Activity: Scan the records for the string "DigestCrates" and state how many lines contain it, using the number alone.

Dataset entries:
== Segment start ==
(* ===== verification/Scenario.v ===== *)
(** * How much of an installation has to run ([operations/install/utils/{scenario,types,graph_snapshot}.rs, integrity/, overrides.rs, age_policy.rs])

    What earlier installations left behind decides the scenario: nothing to do,
    linking only, downloading what is missing, or a resolution. *)
From S2P Require Import Prelude.
From S2P Require Import BTree.
From S2P Require Import Text.
From S2P Require Import Errors.
From S2P Require Import Types.
From S2P Require Import Paths.
From S2P Require Import Crates.
From S2P Require Import Lockfile.
From S2P Require Import Store.
From S2P Require Import Patches.
From S2P Require Import Linker.
From S2P Require Import Sharing.
From S2P Require Import Layout.
From S2P Require Import InstallState.
From S2P Require Import Residency.
From S2P Require Import Select.
From S2P Require Import Resolver.
From S2P Require Import Importers.

(** ** [types.rs] *)
Inductive InstallScenario := Hot | WarmLinkOnly | WarmPartialCache | Cold.
Global Instance InstallScenario_eq_dec : EqDecision InstallScenario.
Proof. solve_decision. Defined.

Inductive FrozenLockfileOverride := OverrideFrozen | OverrideNo | OverridePrefer | OverrideFix.

Inductive FrozenLockfileMode := ModeFrozen | ModePrefer | ModeNo | ModeFix.
Global Instance FrozenLockfileMode_eq_dec : EqDecision FrozenLockfileMode.
Proof. solve_decision. Defined.

Definition mode_as_str (self : FrozenLockfileMode) : string :=
  match self with ModeFrozen => "frozen" | ModePrefer => "prefer" | ModeNo => "off" | ModeFix => "fix" end.

(** [ci]: whether the environment has [CI]. *)
Definition from_override (ci : bool) (override_mode : option FrozenLockfileOverride)
    (frozen_lockfile_default : bool) : FrozenLockfileMode :=
  match override_mode with
  | Some OverrideFrozen => ModeFrozen
  | Some OverrideNo => ModeNo
  | Some OverridePrefer => ModePrefer
  | Some OverrideFix => ModeFix
  | None => if frozen_lockfile_default || ci then ModeFrozen else ModePrefer
  end.

Definition from_config_default (ci frozen_lockfile_default : bool) : FrozenLockfileMode :=
  from_override ci None frozen_lockfile_default.

Definition is_strict (self : FrozenLockfileMode) : bool :=
  match self with ModeFrozen => true | _ => false end.
Definition is_restrictive (self : FrozenLockfileMode) : bool :=
  match self with ModeNo => false | ModeFix | ModePrefer | ModeFrozen => true end.

Definition from_flags (frozen_lockfile no_frozen_lockfile prefer_frozen_lockfile fix_lockfile : bool)
  : option FrozenLockfileOverride :=
  if frozen_lockfile then Some OverrideFrozen
  else if no_frozen_lockfile then Some OverrideNo
  else if prefer_frozen_lockfile then Some OverridePrefer
  else if fix_lockfile then Some OverrideFix
  else None.

Record IntegrityState := { lockfile_hash : string; patch_hash : string }.

Record ScenarioResult := {
  scenario : InstallScenario;
  cache_check : option CacheCheckResult;
  sr_graph : option ResolutionGraph;
  integrity_state : option IntegrityState;
  hot_install_state_current : bool;
}.

Definition cold : ScenarioResult := {|
  scenario := Cold; cache_check := None; sr_graph := None; integrity_state := None;
  hot_install_state_current := false |}.

Definition cold_with (graph : ResolutionGraph) : ScenarioResult := {|
  scenario := Cold; cache_check := None; sr_graph := Some graph; integrity_state := None;
  hot_install_state_current := false |}.

(** ** [integrity/] *)
Definition NO_PATCH_HASH : string := "none".

Section integrity.
Context `{DigestCrates} (fs : FileSystem).

(** [format!("{:x}", hasher.finalize())] *)
Definition hex_digest (h : hasher) : string := hex_encode (hasher_finalize h).

Definition hash_root_dependency (h : hasher) (e : string * RootDependency) : hasher :=
  hasher_update (hasher_update (hasher_update (hasher_update h e.1) (rd_requested e.2))
    (id_name (rd_resolved e.2))) (id_version (rd_resolved e.2)).

Definition hash_graph_package (h : hasher) (e : PackageId * ResolvedPackage) : hasher :=
  hasher_update (hasher_update (hasher_update (hasher_update h (id_name e.1)) (id_version e.1))
    (id_name (r_id e.2))) (id_version (r_id e.2)).

Definition compute_lockfile_hash (graph : ResolutionGraph) : string :=
  let h := foldl hash_root_dependency (hasher_new Sha256) (btree_iter (g_root graph)) in
  hex_digest (foldl hash_graph_package h (btree_iter (g_packages graph))).

Definition hash_patch (project : Project) (h : hasher) (e : string * string) : Result hasher :=
  let h := hasher_update (hasher_update h e.1) e.2 in
  let patch_path := path_push (p_root project) e.2 in
  if is_file fs patch_path
  then bytes ← map_err (ReadFile patch_path) (fs_bytes fs patch_path); Ok (hasher_update h bytes)
  else Ok (hasher_update h "__missing__").

Definition compute_project_patch_hash (project : Project) : Result string :=
  let patched_dependencies := get_patched_dependencies project in
  if decide (patched_dependencies = ∅) then Ok NO_PATCH_HASH else
  h ← try_fold (hash_patch project) (hasher_new Sha256) (btree_iter patched_dependencies);
  Ok (hex_digest h).

Definition root_le (left right : Project) : Prop := ord_le (path_key (p_root left)) (path_key (p_root right)).
Global Instance root_le_dec : RelDecision root_le.
Proof. intros l r. apply (ord_le_dec (path_key (p_root l)) (path_key (p_root r))). Defined.

Definition hash_project_patches (acc : hasher * bool) (project : Project) : Result (hasher * bool) :=
  let '(h, has_any_patches) := acc in
  patch_hash ← compute_project_patch_hash project;
  Ok (hasher_update (hasher_update h (p_root project)) patch_hash,
      has_any_patches || negb (patch_hash == NO_PATCH_HASH)).

Definition compute_workspace_patch_hash (workspace : Workspace) : Result string :=
  try_fold hash_project_patches (hasher_new Sha256, false) (merge_sort root_le (w_projects workspace))
    ≫= fun acc : hasher * bool => Ok (if acc.2 then hex_digest acc.1 else NO_PATCH_HASH).

Definition build_project_integrity_state (project : Project) (graph : ResolutionGraph) : Result IntegrityState :=
  patch_hash ← compute_project_patch_hash project;
  Ok {| lockfile_hash := compute_lockfile_hash graph; patch_hash := patch_hash |}.

Definition build_workspace_integrity_state (workspace : Workspace) (graph : ResolutionGraph)
  : Result IntegrityState :=
  patch_hash ← compute_workspace_patch_hash workspace;
  Ok {| lockfile_hash := compute_lockfile_hash graph; patch_hash := patch_hash |}.
End integrity.

Definition newline : string := chr "010".
Definition integrity_content (state : IntegrityState) : string :=
  "lockfile: " +:+ lockfile_hash state +:+ newline +:+ "patches: " +:+ patch_hash state +:+ newline.
Definition legacy_integrity_content (state : IntegrityState) : string :=
  "lockfile: " +:+ lockfile_hash state +:+ newline.

Definition check_integrity_path (fs : FileSystem) (node_modules : string) (state : IntegrityState) : bool :=
  match read_to_string fs (path_push node_modules ".snpm-integrity") with
  | Ok content =>
      (content == integrity_content state)
      || ((patch_hash state == NO_PATCH_HASH) && (content == legacy_integrity_content state))
  | Err _ => false
  end.

Definition check_integrity_file (fs : FileSystem) (project : Project) (state : IntegrityState) : bool :=
  check_integrity_path fs (path_push (p_root project) "node_modules") state.

(** What is written, and where; nothing without the directory. *)
Definition write_integrity_path (fs : FileSystem) (node_modules : string) (state : IntegrityState)
  : option (string * string) :=
  if negb (is_dir fs node_modules) then None
  else Some (path_push node_modules ".snpm-integrity", integrity_content state).

Definition write_integrity_file (fs : FileSystem) (project : Project) (state : IntegrityState)
  : option (string * string) :=
  write_integrity_path fs (path_push (p_root project) "node_modules") state.

(** ** [graph_snapshot.rs]: the state file, or the legacy snapshot *)
Definition GRAPH_SNAPSHOT_FILE : string := ".snpm-graph-snapshot.bin".
Definition GRAPH_SNAPSHOT_VERSION : N := 1.

Record GraphSnapshot := {
  lg_version : N;
  lg_source : SnapshotSource;
  lg_root_specs_hash : string;
  lg_graph : ResolutionGraph;
}.

Record LoadedGraphSnapshot := { lo_graph : ResolutionGraph; lo_root_specs_hash : string }.

Section scenario.
Context `{SemverCrate} `{DigestCrates} `{LockCrates} `{LayoutJson} `{MetadataJson}
  `{Bincode DiskInstallStateFile} `{Bincode GraphSnapshot} `{Bincode StoreResidencyIndex} `{ForeignFormats}
  (canonicalize : string -> result string string) (fs : FileSystem).

Definition load_graph_snapshot (root source_path : string) : option LoadedGraphSnapshot :=
  match load_graph_snapshot_from_install_state fs root source_path with
  | Some (graph, hash) => Some {| lo_graph := graph; lo_root_specs_hash := hash |}
  | None =>
      bytes ← result_ok (fs_bytes fs (path_push root GRAPH_SNAPSHOT_FILE));
      snapshot ← result_ok (unbincode bytes);
      if negb (lg_version snapshot =? GRAPH_SNAPSHOT_VERSION)%N then None else
      current_source ← result_ok (source_capture fs source_path);
      if negb (source_eq (lg_source snapshot) current_source) then None
      else Some {| lo_graph := lg_graph snapshot; lo_root_specs_hash := lg_root_specs_hash snapshot |}
  end.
== Segment end ==
Response to this exercise: 2